(* ===== verification/TransferRestart.v ===== *)
(** * A hub that starts again brings an upload back as it was ([restart_brings_back])

    Along any life of an upload, steps and writes to meta.db interleaved, its rows say of each item
    what the item is, but for what waits to be written ([current]). So once everything is written,
    what [bringBack] reads is the same tree, each file at what its host acknowledged. *)

From stdpp Require Import sorting.
From S2P Require Import Prelude JsMap Text HostPaths UploadTree TransferItems TransferFlow TransferCounts.
From S2P Require Import TransferOps TransferProps TransferRecords.
#[local] Open Scope lasterm_scope.

(** ** Names are read back *)

Class ReadBack (A : Type) `{Named A} := read_back : ∀ a : A, read_name (name_of a) = Some a.
#[export] Instance state_read_back : ReadBack TransferItemState.
Proof. by intros []; vm_compute. Qed.
#[export] Instance kind_read_back : ReadBack TransferItemKind.
Proof. by intros []; vm_compute. Qed.
#[export] Instance action_read_back : ReadBack TransferConflictAction.
Proof. by intros []; vm_compute. Qed.
#[export] Instance policy_read_back : ReadBack TransferOnConflict.
Proof. by intros [|[]]; vm_compute. Qed.
#[export] Instance outcome_read_back : ReadBack TransferOutcome.
Proof. by intros []; vm_compute. Qed.
#[export] Instance verification_read_back : ReadBack TransferVerification.
Proof. by intros []; vm_compute. Qed.
#[export] Instance upload_state_read_back : ReadBack TransferUploadState.
Proof. by intros []; vm_compute. Qed.
#[export] Instance reason_read_back : ReadBack TransferNotResumedReason.
Proof. by intros []; vm_compute. Qed.
#[export] Instance style_read_back : ReadBack PathStyle.
Proof. by intros []; vm_compute. Qed.

(** What a file that was moving is at after a restart. *)
Definition revive (s : TransferItemState) : TransferItemState :=
  match s with sending | verifying => interrupted | _ => s end.
Lemma revivedState_name s : revivedState (name_of s) = revive s.
Proof. unfold revivedState. rewrite read_back. by destruct s. Qed.
Lemma revive_unsettled s : revive s ∈ UNSETTLED ↔ s ∈ UNSETTLED.
Proof. rewrite <- (bool_decide_spec (revive s ∈ _)), <- (bool_decide_spec (s ∈ _)). by destruct s. Qed.

(** ** Rows that are current *)

Record in_place (i : nat) (it : Item) (row : TransferItemRecord) : Prop := {
  ip_item : i_id it = i;
  ip_id : row_id row = i;
  ip_parent : row_parentId row = i_parent it;
  ip_relPath : row_relPath row = it_relPath (i_tree it);
  ip_kind : row_kind row = name_of (i_kind it)
}.
(** What a resume goes by, and how far its host acknowledged it. *)
Record written (it : Item) (row : TransferItemRecord) : Prop := {
  w_size : row_size row = i_size it;
  w_mtime : row_mtime row = it_mtime (i_tree it);
  w_state : row_state row = name_of (i_state it);
  w_temp : row_tempPath row = i_temp it;
  w_whole : row_tempWhole row = i_tempWhole it
}.

(** [waiting] and [acking] are the items to be written: for anything, and for their bytes alone. *)
Record rows_of (waiting acking : nat → Prop) (items : list Item) (rows : list TransferItemRecord) : Prop := {
  ro_length : length rows = length items;
  ro_place i it row : items !! i = Some it → rows !! i = Some row → in_place i it row;
  ro_written i it row : items !! i = Some it → rows !! i = Some row → waiting i ∨ written it row;
  ro_acked i it row : items !! i = Some it → rows !! i = Some row →
    waiting i ∨ acking i ∨ row_ackedOffset row = i_acked it
}.
Definition settled_items (items : list Item) : Prop := ∀ it, it ∈ items → i_state it ∉ UNSETTLED.
Record current (u : Upload) (rows : Rows) : Prop := {
  cu_rows : rows_of (.∈ unsaved_of u) (.∈ acks_of u) (u_items u) (transfer_items rows);
  cu_done : is_Some (u_unsaved u) ∨ (tr_state (transfer rows) = name_of done → settled_items (u_items u));
  cu_kept : tr_state (transfer rows) ≠ name_of discarded;
  cu_upload : tr_direction (transfer rows) = txt "upload"
}.

Lemma unsaved_is_Some u i : i ∈ unsaved_of u → is_Some (u_unsaved u).
Proof. unfold unsaved_of. destruct (u_unsaved u); [by eexists|]. by intros ?%elem_of_nil. Qed.

(** A change of one item: either it is to be written, or what is written of it is kept. *)
Lemma current_alter u u' id f rows :
  u_items u' = alter f id (u_items u) → (∀ it, shape (f it) = shape it) →
  (is_Some (u_unsaved u) → is_Some (u_unsaved u')) →
  (∀ i, i ∈ unsaved_of u → i ∈ unsaved_of u') → (∀ i, i ∈ acks_of u → i ∈ acks_of u') →
  (∀ it, u_items u !! id = Some it → id ∈ unsaved_of u' ∨
     i_tree (f it) = i_tree it ∧ i_state (f it) = i_state it ∧ i_temp (f it) = i_temp it ∧
     i_tempWhole (f it) = i_tempWhole it ∧ (id ∈ acks_of u' ∨ i_acked (f it) = i_acked it)) →
  current u rows → current u' rows.
Proof.
  intros Hi Hsh Hsome Hun Hacks Hid [[Hlen Hplace Hwritten Hacked] Hdone Hkept Hup]. split; [|  |done|done].
  - rewrite Hi. split.
    + by rewrite length_alter.
    + intros i it row. rewrite list_lookup_alter. case_decide as Heq; [subst i|apply Hplace].
      destruct (u_items u !! id) as [x|] eqn:Hx; [|done]. intros [= <-] Hrow.
      destruct (Hplace id x row Hx Hrow) as [H1 H2 H3 H4 H5]. specialize (Hsh x). unfold shape in Hsh.
      injection Hsh as E1 E2 _ E4 E5 _. split; congruence.
    + intros i it row. rewrite list_lookup_alter. case_decide as Heq; [subst i|].
      * destruct (u_items u !! id) as [x|] eqn:Hx; [|done]. intros [= <-] Hrow.
        destruct (Hid x eq_refl) as [?|(E1 & E2 & E3 & E4 & _)]; [by left|].
        destruct (Hwritten id x row Hx Hrow) as [?|[H1 H2 H3 H4 H5]]; [left; auto|right].
        unfold i_size in *. split; unfold i_size; congruence.
      * intros Hx Hrow. destruct (Hwritten i it row Hx Hrow); [left; auto|by right].
    + intros i it row. rewrite list_lookup_alter. case_decide as Heq; [subst i|].
      * destruct (u_items u !! id) as [x|] eqn:Hx; [|done]. intros [= <-] Hrow.
        destruct (Hid x eq_refl) as [?|(_ & _ & _ & _ & [?|E])]; [by left|by right; left|].
        rewrite E. destruct (Hacked id x row Hx Hrow) as [?|[?|?]]; auto.
      * intros Hx Hrow. destruct (Hacked i it row Hx Hrow) as [?|[?|?]]; auto.
  - destruct Hdone as [?|Hdone]; [left; auto|]. destruct (u_items u !! id) as [x|] eqn:Hx.
    + destruct (Hid x eq_refl) as [Hin|(_ & E2 & _)]; [left; by eapply unsaved_is_Some|right].
      intros Hd it. rewrite Hi. intros [i Hit]%list_elem_of_lookup. rewrite list_lookup_alter in Hit.
      case_decide; [subst i; rewrite Hx in Hit; injection Hit as <-; rewrite E2|];
        (eapply Hdone; [done|by eapply list_elem_of_lookup_2]).
    + right. rewrite Hi, alter_none by done. done.
Qed.

Lemma persistItem_writes id u : u_stored u = true → id ∈ unsaved_of (persistItem id u).
Proof. intros Hst. unfold unsaved_of, persistItem. rewrite Hst. simpl. apply elem_of_set_add. by left. Qed.
Lemma setState_writes id s u :
  is_Some (u_items u !! id) →
  u_unsaved (setState id s u) = u_unsaved (persistItem id u) ∧
  u_unsavedAcks (setState id s u) = u_unsavedAcks u ∧ u_stored (setState id s u) = u_stored u.
Proof.
  intros [it Hit]. unfold setState. rewrite Hit. cbv zeta. unfold persistItem.
  change (u_stored (on_item id _ u <{ u_dirtyItems ::= _ }>)) with (u_stored u).
  destruct (u_stored u) eqn:Hst; destruct (decide _), (i_kind it); done.
Qed.
Lemma addAcked_writes id d u it :
  u_items u !! id = Some it → d ≠ 0%Z → u_stored u = true → u_known u = true →
  let u' := addAcked id d u in
  (is_Some (u_unsaved u) → is_Some (u_unsaved u')) ∧
  (∀ i, i ∈ unsaved_of u → i ∈ unsaved_of u') ∧ (∀ i, i ∈ acks_of u → i ∈ acks_of u') ∧
  (id ∈ unsaved_of u' ∨ id ∈ acks_of u') ∧ u_stored u' = true.
Proof.
  intros Hit Hd Hst Hk. cbv zeta. unfold addAcked. rewrite Hit, decide_False by done. cbv zeta.
  match goal with |- context [persistAcked id ?x] => set (v := x) end.
  assert (u_known v = true ∧ u_stored v = true ∧ unsaved_of v = unsaved_of u ∧ acks_of v = acks_of u ∧
    u_unsaved v = u_unsaved u) as (Hkv & Hsv & E1 & E2 & E3) by done.
  assert (is_Some (u_items v !! id)) as [x Hx].
  { subst v. simpl. rewrite list_lookup_alter_eq, Hit. by eexists. }
  assert (u_known (persistAcked id v) = true) as Hkp.
  { unfold persistAcked, persistItem. rewrite Hx, Hsv. by destruct (_ || _). }
  pose proof (persistAcked_kept id v) as Hkept. rewrite <- E1, <- E2, <- E3. split_and!.
  - by apply (uk_waits _ _ Hkept).
  - intros i. by apply (uk_unsaved _ _ Hkept).
  - intros i. by apply (uk_acks _ _ Hkept).
  - unfold persistAcked. rewrite Hx, Hsv. destruct (_ || _); [left; by apply persistItem_writes|right].
    unfold acks_of. simpl. apply elem_of_set_add. by left.
  - by apply (uk_stored _ _ Hkept).
Qed.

● ● ●

▸ WHAT THE TASK REQUIRES
How many of the lines in the records include the word "eapply"? Only the number should be given.

▸ OUTPUT FOR THIS EXERCISE
2